Par Myriam Lavoie-Moore, chercheuse à l’IRIS et professeure adjointe à l’École de communications sociales de l’Université Saint-Paul


  1. Myriam Lavoie-Moore, Portrait de l’intelligence artificielle en santé au Québec. Propositions pour un modèle d’innovation au profit des services et des soins de santé publics, Montréal, IRIS, 2023.
  2. Silvia Federici, Réenchanter le monde. Le féminisme et la politique des communs, Genève/Paris, Entremonde, 2022, p. 258.
  3. Sarah Sharma, « TaskRabbit : the gig economy and finding time to care less », dans Jeremy Wade Morris et Sarah Murray  (dir.), Appified.

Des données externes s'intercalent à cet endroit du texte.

(** The mask of top-p, rank by rank. *)
Lemma top_p_mask_rank (top_p : R) (row : list score) (j i : nat)
  (s : score) :
  top_p_contract sort_indices cumulative_probs row ->
  sort_indices row !! j = Some i -> row !! i = Some s ->
  top_p_mask_row sort_indices cumulative_probs top_p row !! i
  = Some (if removed_rank top_p
               (cumulative_probs (in_order row (sort_indices row))) j
          then NegInf else s).
Proof.
  intros [Hsort Hlen] Hrank Hrow.
  pose proof (sorts_descending_length row Hsort) as Hol.
  pose proof (lookup_lt_Some _ _ _ Hrank) as Hj. rewrite Hol in Hj.
  pose proof (lookup_lt_Some _ _ _ Hrow) as Hi.
  unfold top_p_mask_row. cbv zeta.
  fold (in_order row (sort_indices row)).
  set (sums := cumulative_probs (in_order row (sort_indices row))) in *.
  set (flags := map (fun c => Rgtb c top_p) sums).
  assert (Hfl : length flags = length row).
  { unfold flags. by rewrite length_map. }
  assert (Hrem : shift_right flags !! j
                 = Some (removed_rank top_p sums j)).
  { rewrite shift_right_lookup by lia. destruct j as [|j']; [reflexivity|].
    unfold flags, removed_rank. rewrite lookup_map.
    destruct (lookup_lt_is_Some_2 sums j') as [c Hc]; [lia|].
    by rewrite Hc. }
  assert (Hsc : scatter_row (shift_right flags) (sort_indices row)
                  (shift_right flags) !! i
                = Some (removed_rank top_p sums j)).
  { apply (scatter_row_lookup _ _ _ j).
    - destruct Hsort as [Hperm _]. rewrite Hperm. apply NoDup_seq.
    - exact Hrank.
    - exact Hrem.
    - rewrite shift_right_length. lia. }
  rewrite lookup_zip_with, Hrow, Hsc. simpl.
  destruct (removed_rank top_p sums j); reflexivity.
Qed.

(** Top-p masks nothing but scores of the row. *)
Lemma top_p_mask_entries (top_p : R) (row : list score) (i : nat)
  (x : R) :
  top_p_mask_row sort_indices cumulative_probs top_p row !! i
  = Some (Fin x) ->
  row !! i = Some (Fin x).
Proof.
  unfold top_p_mask_row. cbv zeta. rewrite lookup_zip_with. intros H.
  destruct (row !! i) as [s|]; [|discriminate]. simpl in H.
  destruct (scatter_row _ _ _ !! i) as [[|]|]; simpl in H;
    [discriminate| |discriminate].
  exact H.
Qed.
(** * Comput3 ComfyUI setup script: catalog resolution, queue polling,
      retry loops and the reboot request, embedded from
      [src/comput3-ai-comfyui-setup.py].

    Conventions of the embedding.
    - A decoded JSON document is a [jval]; a Python [dict] is an association
      list in insertion order whose lookup takes the first binding of a key.
    - Python [str] is modelled over the ASCII alphabet by [string]; bytes
      above 127 carry no case and are never white space.
    - [time.time()] and the sleep durations are rationals ([Q]); the
      rounding of binary floating point is outside the model.
    - Every HTTP request yields a response (status code and text); failures
      of the transport itself (connection errors) are outside the model.
    - [log] only prints and is left out, and with it the variables that
      only feed it ([attempt], [last_note], the [last_err] of the
      manager-URL install).
    - Sleep durations are positive, as at every call site of the script;
      [time.sleep] of a negative duration (which raises) and a poll interval
      of 0 (a loop that only the latency of its requests can end) are
      outside the model.
    - A [while] loop on the clock is a recursion on a number of iterations
      that the budget cannot outlast ([enough_polls]); the lemmas
      [..._more_polls] show that this number never ends a loop. *)

From Stdlib Require Import ZArith QArith Qminmax Qround List String Ascii Bool Lia Lqa.
From Stdlib Require Import SpecFloat DecimalString.
Import ListNotations.
Lemma no_peer_no_message_witness :
  connected (s_location_data unheard) = false /\
  Forall (fun e => is_SendMessage e = false)
    (emitted unheard
       (run live
          [OpStateChange LOCATIONS_SERVICE_ENABLED;
           OpPositionChange 37.5 127.0 50.2 1000;
           OpSatelliteChange 2 5 1000; OpTimer; OpFinalize]
          unheard)).
Proof.
  assert (H : connected (s_location_data unheard) = false) by reflexivity.
  split; [exact H|].
  exact (proj2 (proj2 (no_peer_no_message live unheard
                         [OpStateChange LOCATIONS_SERVICE_ENABLED;
                          OpPositionChange 37.5 127.0 50.2 1000;
                          OpSatelliteChange 2 5 1000; OpTimer; OpFinalize]
                         H eq_refl))).
Defined.

(** ** One handle per life of the service *)

Ltac handle_side :=
  try solve
    [ left; reflexivity
    | cbn; assumption
    | right; cbn [event_handle]; congruence
    | congruence ].

(** X5. Once a handle is held, the provider's callbacks, the warm-start and
    the retry timer keep it and give the provider no other handle; the
    service's terminate callback, and its low-battery handler alike, then
    make exactly the teardown calls on that handle and clear it. *)
Theorem callbacks_one_handle (env : oracle) (w : world)
    (h : location_manager_h) (ops : list operation) :
  manager (s_location_data w) = Some h ->
  forallb is_callback ops = true ->
  let w1 := run env ops w in
  manager (s_location_data w1) = Some h /\
  trace w1 = trace w ++ emitted w w1 /\
  Forall (only_handle h) (emitted w w1) /\
  (forall s, s = ServiceTerminate \/ s = AppEvent APP_EVENT_LOW_BATTERY ->
     trace (snd (deliver env s w1)) = trace w1 ++ teardown h /\
     manager (s_location_data (snd (deliver env s w1))) = None).
Proof.
  intros Hm Hops w1.
  assert (Hk : keeps (fun d => manager d = Some h) (only_handle h)
                 (fun w0 => (tt, run env ops w0))).
  { apply keeps_run. intros op Hin.
    rewrite forallb_forall in Hops. specialize (Hops op Hin).
    destruct op; try discriminate Hops; keeps_operation handle_side. }
  destruct (Hk w Hm) as [Hi [evs [Ht Hq]]]. cbn [snd] in Hi, Ht.
  fold w1 in Hi, Ht.
  rewrite (emitted_app _ _ _ Ht).
  split; [exact Hi|]. split; [exact Ht|]. split; [exact Hq|].
  intros s [-> | ->];
    unfold deliver, onServiceTerminate, onLowBattery, locationStop;
    rewrite locationFinalize_eq; cbn [snd trace s_location_data];
    rewrite Hi; split; reflexivity.
Qed.
(** X17. For a bit-width [d >= 0] and ordered thresholds, initialisation
    sets exactly one mode by two chained strict comparisons: VANILLA when
    [d < t0], X_BATCH (chunked batch) when [t0 <= d < t1], BLOCK when
    [d >= t1].  VANILLA and X_BATCH store one and the same full codebook,
    whatever the thresholds: transposed, it has [d] rows of [2^d] entries,
    and entry [(r, i)] is [+1] when bit [d - 1 - r] of [i] is set and
    [-1] otherwise (codeword [i] is the bit expansion of [i], most
    significant bit first); no partition is stored.  BLOCK stores no
    codebook, and for [d >= 1] it returns with the partition:
    [subbook_size = 2^(min(21, d) - 1)], [num_subbooks = 2^d / subbook_size],
    and range [i] is [(i * subbook_size, (i + 1) * subbook_size)]. *)
Theorem init_books_selects_mode :
  forall (d0 : Z) (a b t e : R) (xs : Z) (dbg : bool),
    (0 <= d0)%Z ->
    exists book : list (list R),
      (length book = Z.to_nat d0 /\
       (forall row, In row book -> length row = Z.to_nat (2 ^ d0)) /\
       (forall i r, (0 <= i < 2 ^ d0)%Z -> (0 <= r < d0)%Z ->
          nth (Z.to_nat i) (nth (Z.to_nat r) book []) 0 =
          if Z.testbit i (d0 - 1 - r) then 1 else -1)) /\
      forall t0 t1 : Z, (t0 <= t1)%Z ->
        let self := LFQ_init d0 a b t e xs dbg (t0, t1) in
        ((d0 < t0)%Z ->
           exists s, init_books self = (s, Ok tt) /\
             mode s = Some VANILLA /\ book_t s = Some book /\
             subbook_size s = None /\ num_subbooks s = None /\
             subbook_ranges s = None) /\
        ((t0 <= d0 < t1)%Z ->
           exists s, init_books self = (s, Ok tt) /\
             mode s = Some X_BATCH /\ book_t s = Some book /\
             subbook_size s = None /\ num_subbooks s = None /\
             subbook_ranges s = None) /\
        ((t1 <= d0)%Z ->
           exists s r, init_books self = (s, r) /\
             mode s = Some BLOCK /\ book_t s = None /\
             ((1 <= d0)%Z ->
                r = Ok tt /\
                exists ranges : list (Z * Z),
                  subbook_size s = Some (2 ^ (Z.min 21 d0 - 1))%Z /\
                  num_subbooks s =
                    Some (2 ^ d0 / 2 ^ (Z.min 21 d0 - 1))%Z /\
                  subbook_ranges s = Some ranges /\
                  length ranges =
                    Z.to_nat (2 ^ d0 / 2 ^ (Z.min 21 d0 - 1)) /\
                  forall i, (0 <= i < 2 ^ d0 / 2 ^ (Z.min 21 d0 - 1))%Z ->
                    nth (Z.to_nat i) ranges (0, 0)%Z =
                    (i * 2 ^ (Z.min 21 d0 - 1),
                     (i + 1) * 2 ^ (Z.min 21 d0 - 1))%Z)).
Proof.
  intros d0 a b t e xs dbg Hd.
  exists (full_book_t d0 (2 ^ d0)). split.
  - split; [|split].
    + unfold full_book_t, transpose. now rewrite length_map, length_seq.
    + intros row. apply full_book_t_rows.
    + intros i r. apply full_book_t_entry.
  - intros t0 t1 Ht self. split; [|split].
    + intros Hlt. eexists. unfold self, init_books.
      cbn [d mode_delimiter fst snd LFQ_init k].
      apply Z.ltb_lt in Hlt. rewrite Hlt. now repeat split.
    + intros [Hge Hlt]. eexists. unfold self, init_books.
      cbn [d mode_delimiter fst snd LFQ_init k].
      assert (H0 : (d0 <? t0)%Z = false) by (apply Z.ltb_ge; lia).
      apply Z.ltb_lt in Hlt. rewrite H0, Hlt. now repeat split.
    + intros Hge.
      assert (H0 : (d0 <? t0)%Z = false) by (apply Z.ltb_ge; lia).
      assert (H2 : (d0 <? t1)%Z = false) by (apply Z.ltb_ge; lia).
      unfold self, init_books. cbn [d mode_delimiter fst snd LFQ_init k].
      rewrite H0, H2. cbv zeta.
      destruct (Z.min 21 d0 - 1 <? 0)%Z eqn:E.
      * do 2 eexists. split; [reflexivity|].
        split; [reflexivity|]. split; [reflexivity|].
        intros H1. apply Z.ltb_lt in E. lia.
      * do 2 eexists. split; [reflexivity|].
        split; [reflexivity|]. split; [reflexivity|].
        intros H1. split; [reflexivity|].
        eexists. split; [reflexivity|]. split; [reflexivity|].
        split; [reflexivity|]. split.
        -- apply make_ranges_length.
        -- intros i Hi. now apply make_ranges_nth.
Qed.

Lemma init_books_selects_mode_witness :
  exists s,
    init_books (LFQ_default 20) = (s, Ok tt) /\ mode s = Some X_BATCH.
Proof.
  destruct (init_books_selects_mode 20 1 1 (5 / 1000) (1 / 10000000000)
              16 false ltac:(lia)) as (book & _ & H).
  destruct (H 19%Z 26%Z ltac:(lia)) as (_ & HX & _).
  destruct (HX ltac:(lia)) as (s & Hs & Hm & _).
  exists s. split; assumption.
Defined.

(** C3.  At [d = 0] with both thresholds at 0 (ordered, and [d >= t1])
    the initialisation selects BLOCK and stores no codebook, but it does
    not compute the partition: [2 ** (min(21, d) - 1)] is then the float
    [0.5], [range(num_subbooks)] raises [TypeError], and no range is
    stored. *)
Theorem block_mode_without_partition :
  exists s,
    init_books (LFQ_init 0 1 1 (5 / 1000) (1 / 10000000000) 16 false (0, 0)%Z)
      = (s, Err TypeError) /\
    mode s = Some BLOCK /\ book_t s = None /\ subbook_ranges s = None.
Proof. eexists. repeat split. Qed.

(** ** Sign of the per-position entropy *)

Lemma exp_le_expsum (l : Vec) (v : R) : In v l -> exp v <= expsum l.
Proof.
  unfold expsum. induction l as [|a l IH]; [easy|].
  cbn [map]. rewrite vsum_cons. intros [-> | Hin].
  - pose proof (expsum_nonneg l) as Hl. unfold expsum in Hl. lra.
  - specialize (IH Hin). pose proof (exp_pos a). lra.
Qed.

Lemma log_softmax_nonpos (l : Vec) :
  Forall (fun v => v <= 0) (log_softmax l).
Proof.
  apply Forall_forall. intros u Hu. unfold log_softmax in Hu.
  apply in_map_iff in Hu. destruct Hu as [v [<- Hv]].
  pose proof (exp_le_expsum l v Hv) as Hle. pose proof (exp_pos v) as Hp.
  destruct Hle as [Hlt | Heq].
  - pose proof (ln_increasing _ _ Hp Hlt) as H. rewrite ln_exp in H. lra.
  - rewrite <- Heq, ln_exp. lra.
Qed.

Lemma softmax_nonneg (l : Vec) : Forall (fun v => 0 <= v) (softmax l).
Proof.
  apply Forall_forall. intros u Hu. unfold softmax in Hu.
  apply in_map_iff in Hu. destruct Hu as [v [<- Hv]].
  assert (Hl : l <> []) by (intros ->; contradiction).
  pose proof (expsum_pos l Hl). pose proof (exp_pos v).
  left. now apply Rdiv_lt_0_compat.
Qed.
(** * The memory-mapped statistics file backend (libstat/backends/mmaped_file.c)

    A shallow embedding of the statfile engine: the on-disk layout, the
    block table (bounded linear probing with value-minimum eviction), the
    section walk, the pool of open handles and the reindex procedure.

    Conventions.
    - Integer widths and struct layout are those of the LP64 ABI of the
      platforms the backend runs on: [guint] and [guint32] are 32 bits;
      [guint64], [size_t], [off_t], [long], [time_t] and pointers are 64 bits;
      members are aligned to their size.
    - A mapping is a byte-addressed store; multi-byte fields are host-endian
      (little-endian here).  A [double] is kept as its 64-bit pattern and is
      decoded to an IEEE 754 value only where the code compares it.
    - An access outside the mapping, or a division by zero, is [Fault]. *)

From Stdlib Require Import ZArith List Bool Lia String.
From Stdlib Require Import Floats.SpecFloat.
Import ListNotations.
Local Open Scope Z_scope.

(** ** Machine integers *)

Definition guint (x : Z) : Z := x mod 2 ^ 32.
Definition guint64 (x : Z) : Z := x mod 2 ^ 64.

(** Conversion to a signed 64-bit integer ([long], [off_t]). *)
Definition to_long (x : Z) : Z :=
  let y := x mod 2 ^ 64 in if y <? 2 ^ 63 then y else y - 2 ^ 64.

(** [labs] on a [long]. *)
Definition labs (x : Z) : Z := to_long (Z.abs x).

(** ** Struct layout *)

Module Layout.

Record ctype := { csize : Z; calign : Z }.

Definition u_char : ctype := {| csize := 1; calign := 1 |}.
Definition guint32_t : ctype := {| csize := 4; calign := 4 |}.
Definition guint64_t : ctype := {| csize := 8; calign := 8 |}.
Definition double_t : ctype := {| csize := 8; calign := 8 |}.
Definition pointer_t : ctype := {| csize := 8; calign := 8 |}.

Definition carray (t : ctype) (n : Z) : ctype :=
  {| csize := csize t * n; calign := calign t |}.

Definition align_up (off a : Z) : Z := (off + a - 1) / a * a.

(** Members are placed in declaration order, each at the next offset that
    is a multiple of its alignment. *)
Fixpoint place (fields : list (string * ctype)) (off : Z)
  : list (string * Z) * Z :=
  match fields with
  | [] => ([], off)
  | (name, t) :: rest =>
      let o := align_up off (calign t) in
      let '(l, e) := place rest (o + csize t) in
      ((name, o) :: l, e)
  end.

Definition struct_align (fields : list (string * ctype)) : Z :=
  fold_right (fun f a => Z.max (calign (snd f)) a) 1 fields.

Definition struct_size (fields : list (string * ctype)) : Z :=
  align_up (snd (place fields 0)) (struct_align fields).

Definition cstruct (fields : list (string * ctype)) : ctype :=
  {| csize := struct_size fields; calign := struct_align fields |}.

Fixpoint lookup (name : string) (l : list (string * Z)) : Z :=
  match l with
  | [] => 0
  | (n, o) :: rest => if String.eqb n name then o else lookup name rest
  end.

Definition offsetof (fields : list (string * ctype)) (name : string) : Z :=
  lookup name (fst (place fields 0)).

(** struct stat_file_header *)
Definition stat_file_header : list (string * ctype) :=
  [ ("magic", carray u_char 3);
    ("version", carray u_char 2);
    ("padding", carray u_char 3);
    ("create_time", guint64_t);
    ("revision", guint64_t);
    ("rev_time", guint64_t);
    ("used_blocks", guint64_t);
    ("total_blocks", guint64_t);
    ("unused", carray u_char 239) ]%string.

(** struct stat_file_section *)
Definition stat_file_section : list (string * ctype) :=
  [ ("code", guint64_t); ("length", guint64_t) ]%string.

(** struct stat_file_block *)
Definition stat_file_block : list (string * ctype) :=
  [ ("hash1", guint32_t); ("hash2", guint32_t); ("value", double_t) ]%string.

(** struct stat_file *)
Definition stat_file : list (string * ctype) :=
  [ ("header", cstruct stat_file_header);
    ("section", cstruct stat_file_section);
    ("blocks", carray (cstruct stat_file_block) 1) ]%string.

(** struct stat_file_header where the 64-bit members are aligned to [a]
    bytes: 8 on LP64, 4 on 32-bit x86, 1 when packed. *)
Definition stat_file_header_aligned (a : Z) : list (string * ctype) :=
  let guint64_a := {| csize := 8; calign := a |} in
  [ ("magic", carray u_char 3);
    ("version", carray u_char 2);
    ("padding", carray u_char 3);
    ("create_time", guint64_a);
    ("revision", guint64_a);
    ("rev_time", guint64_a);
    ("used_blocks", guint64_a);
    ("total_blocks", guint64_a);
    ("unused", carray u_char 239) ]%string.

End Layout.

Definition sizeof_header : Z :=
  Eval vm_compute in Layout.struct_size Layout.stat_file_header.
Definition sizeof_section : Z :=
  Eval vm_compute in Layout.struct_size Layout.stat_file_section.
Definition sizeof_block : Z :=
  Eval vm_compute in Layout.struct_size Layout.stat_file_block.
Definition sizeof_stat_file : Z :=
  Eval vm_compute in Layout.struct_size Layout.stat_file.
(** [sizeof (block)] where [block] is declared [struct stat_file_block *]. *)
Definition sizeof_block_ptr : Z :=
  Eval vm_compute in Layout.csize Layout.pointer_t.

Definition off_magic : Z :=
  Eval vm_compute in Layout.offsetof Layout.stat_file_header "magic".
Definition off_version : Z :=
  Eval vm_compute in Layout.offsetof Layout.stat_file_header "version".
Definition off_create_time : Z :=
  Eval vm_compute in Layout.offsetof Layout.stat_file_header "create_time".
Definition off_revision : Z :=
  Eval vm_compute in Layout.offsetof Layout.stat_file_header "revision".
Definition off_rev_time : Z :=
  Eval vm_compute in Layout.offsetof Layout.stat_file_header "rev_time".
Definition off_used_blocks : Z :=
  Eval vm_compute in Layout.offsetof Layout.stat_file_header "used_blocks".
Definition off_total_blocks : Z :=
  Eval vm_compute in Layout.offsetof Layout.stat_file_header "total_blocks".
Definition off_code : Z :=
  Eval vm_compute in Layout.offsetof Layout.stat_file_section "code".
Definition off_length : Z :=
  Eval vm_compute in Layout.offsetof Layout.stat_file_section "length".
Definition off_hash1 : Z :=
  Eval vm_compute in Layout.offsetof Layout.stat_file_block "hash1".
Definition off_hash2 : Z :=
  Eval vm_compute in Layout.offsetof Layout.stat_file_block "hash2".
Definition off_value : Z :=
  Eval vm_compute in Layout.offsetof Layout.stat_file_block "value".
(** offsetof (struct stat_file, section) *)
Definition off_section : Z :=
  Eval vm_compute in Layout.offsetof Layout.stat_file "section".

Definition CHAIN_LENGTH : nat := 128.
Definition STATFILE_SECTION_COMMON : Z := 1.
Definition STATFILES_MAX : Z := 255.
Definition BACKUP_SUFFIX : string := ".old".

(** ** Doubles *)

(** The IEEE 754 binary64 value of a 64-bit pattern. *)
Definition double_of_bits (b : Z) : spec_float :=
  let s := Z.testbit b 63 in
  let e := (b / 2 ^ 52) mod 2 ^ 11 in
  let m := b mod 2 ^ 52 in
  if e =? 0 then
    if m =? 0 then S754_zero s else S754_finite s (Z.to_pos m) (-1074)
  else if e =? 2047 then
    if m =? 0 then S754_infinity s else S754_nan
  else S754_finite s (Z.to_pos (m + 2 ^ 52)) (e - 1075).

(** [DBL_MAX], the largest finite double. *)
Definition G_MAXDOUBLE : Z := 0x7FEFFFFFFFFFFFFF.

(** C's [a < b] and [a != b] on doubles given by their bit patterns. *)
Definition double_lt (a b : Z) : bool :=
  SFltb (double_of_bits a) (double_of_bits b).
Definition double_ne (a b : Z) : bool :=
  negb (SFeqb (double_of_bits a) (double_of_bits b)).

(** ** Results and the state monad *)

Inductive result (A : Type) : Type :=
| Ok (a : A)
| Fault.
Arguments Ok {A} a.
Arguments Fault {A}.

Definition ST (S A : Type) : Type := S -> result (A * S).

Definition ret {S A : Type} (a : A) : ST S A := fun s => Ok (a, s).

Definition bind {S A B : Type} (c : ST S A) (k : A -> ST S B) : ST S B :=
  fun s => match c s with
           | Ok (a, s') => k a s'
           | Fault => Fault
           end.

Declare Scope st_scope.
Delimit Scope st_scope with st.
Notation "x <- c ;; k" := (bind c (fun x => k))
  (at level 61, c at next level, right associativity) : st_scope.
Notation "c ;;; k" := (bind c (fun _ => k))
  (at level 61, right associativity) : st_scope.
Local Open Scope st_scope.
(** X9: when as many pages as the cap are good ones (20 in the first
    worker and in the serverless function, 10 in the fallback of the second
    worker), the answer is 200 and made from the records of exactly those
    pages: nothing tells that the list may go on, and no further page is
    asked for. *)
Theorem X9_truncated_at_cap :
  (forall fuel net rnd req username lists,
      String.eqb (req_method req) "OPTIONS" = false ->
      first_truthy (q_username req) (q_user req) = Some username ->
      worker_pages net Worker.parseMovies username 0 1 lists ->
      length lists = 20 -> 20 <= fuel ->
      Worker.handleWatchlistAPI fuel net rnd req
      = Ok (if wants_random req then Worker.random_pick rnd (concat lists)
            else Worker.full_list (concat lists))) /\
  (forall fuel net calls0 username lists,
      worker_pages net Worker.parseMovies username calls0 1 lists ->
      length lists = 10 -> 10 <= fuel ->
      Fallback.fallbackScrape fuel net calls0 username
      = Ok (Worker.full_list (concat lists))) /\
  (forall fuel net rnd req username lists,
      String.eqb (req_method req) "OPTIONS" = false ->
      first_truthy (q_username req) (q_user req) = Some username ->
      api_pages net Api.parseMovies username 0 1 lists ->
      length lists = 20 -> 20 <= fuel ->
      Api.handler fuel net rnd req
      = Ok (if wants_random req then Api.random_pick rnd (concat lists)
            else Api.full_list (concat lists))).
Proof.
  split; [|split].
  - intros fuel net rnd req username lists Hm Hu W Hl Hf.
    assert (Hne : lists <> []) by (destruct lists; [discriminate|congruence]).
    rewrite (worker_handler_run fuel net rnd req username Hm Hu).
    rewrite (scrape_truncated 20 net Worker.parseMovies username fuel 0
               lists W Hl Hf).
    cbn [Worker.allMovies].
    rewrite (length_eqb_nonempty _ _
               (worker_pages_nonempty _ _ _ _ _ _ W Hne)).
    destruct (wants_random req); reflexivity.
  - intros fuel net calls0 username lists W Hl Hf.
    assert (Hne : lists <> []) by (destruct lists; [discriminate|congruence]).
    unfold Fallback.fallbackScrape.
    rewrite (scrape_truncated 10 net Worker.parseMovies username fuel calls0
               lists W Hl Hf).
    cbn [Worker.allMovies].
    now rewrite (length_eqb_nonempty _ _
                   (worker_pages_nonempty _ _ _ _ _ _ W Hne)).
  - intros fuel net rnd req username lists Hm Hu W Hl Hf.
    assert (Hne : lists <> []) by (destruct lists; [discriminate|congruence]).
    rewrite (api_handler_run fuel net rnd req username Hm Hu).
    rewrite (api_scrape_truncated net Api.parseMovies username fuel
               lists W Hl Hf).
    cbn [Api.allMovies].
    rewrite (length_eqb_nonempty _ _ (api_pages_nonempty _ _ _ _ _ _ W Hne)).
    destruct (wants_random req); reflexivity.
Qed.

Lemma X9_witness :
  Fallback.fallbackScrape 10
    (fun _ _ => Worker.Response true None named_page) 0 (lit "bob")
  = Ok (Worker.full_list (concat (repeat [dune_movie] 10))).
Proof.
  apply (proj1 (proj2 X9_truncated_at_cap) 10
           (fun _ _ => Worker.Response true None named_page) 0 (lit "bob")
           (repeat [dune_movie] 10)).
  - simpl repeat.
    repeat (eapply wp_cons with (html := named_page);
            [reflexivity|vm_compute; reflexivity|vm_compute; reflexivity
            |discriminate|]).
    apply wp_nil.
  - reflexivity.
  - lia.
Defined.

Lemma worker_handler_status fuel net rnd req r :
  Worker.handleWatchlistAPI fuel net rnd req = Ok r ->
  In (status r) [200; 400; 404; 500; 503]%Z.
Proof.
  intro H. unfold Worker.handleWatchlistAPI in H.
  destruct (String.eqb (req_method req) "OPTIONS").
  { inversion H; subst. simpl. auto. }
  destruct (first_truthy (q_username req) (q_user req)) as [username|].
  2:{ inversion H; subst. simpl. auto. }
  destruct (Worker.scrape 20 net Worker.parseMovies username fuel 0)
    as [[n [st|l]]|] eqn:E; [| |discriminate].
  - destruct (length (Worker.allMovies st) =? 0).
    + inversion H; subst. simpl. auto.
    + destruct (wants_random req); inversion H; subst; simpl; auto.
  - destruct (worker_scrape_leaves _ _ _ _ _ _ _ E)
      as [[msg [k [url [-> N]]]]|[r' [-> Hst]]];
      inversion H; subst; simpl; [auto 6|].
    destruct Hst as [-> | ->]; auto 6.
Qed.

Lemma fallback_scrape_status fuel net calls0 username r :
  Fallback.fallbackScrape fuel net calls0 username = Ok r ->
  In (status r) [200; 404; 500; 503]%Z.
Proof.
  intro H. unfold Fallback.fallbackScrape in H.
  destruct (Worker.scrape 10 net Worker.parseMovies username fuel calls0)
    as [[n [st|l]]|] eqn:E; [| |discriminate].
  - destruct (length (Worker.allMovies st) =? 0);
      inversion H; subst; simpl; auto.
  - destruct (worker_scrape_leaves _ _ _ _ _ _ _ E)
      as [[msg [k [url [-> N]]]]|[r' [-> Hst]]];
      inversion H; subst; simpl; [auto 6|].
    destruct Hst as [-> | ->]; auto 6.
Qed.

Culture in the Age of Apps, Ann Arbor, University of Michigan Press, 2018.
  4. Ibid.p. 64. Ma traduction.
  5. Nicole Fox et Silvia Federici, Counter-Planning from the Kitchen : Wages for Housework, a Perspective on Capital and the Left, New York, New York Wages for Housework Committee et Bristol, Falling Wall Press, 1975.
  6. Silvia Federici, Le capitalisme patriarcal, Paris, La Fabrique, 2019, p. 94.
  7. James Wright, « Inside Japan’s long experiment in automating elder care », MIT Technology Review, 9 janvier 2023.
  8. Paola Tabet, Les doigts coupés. Une anthropologie féministe, Paris, La Dispute, 2018.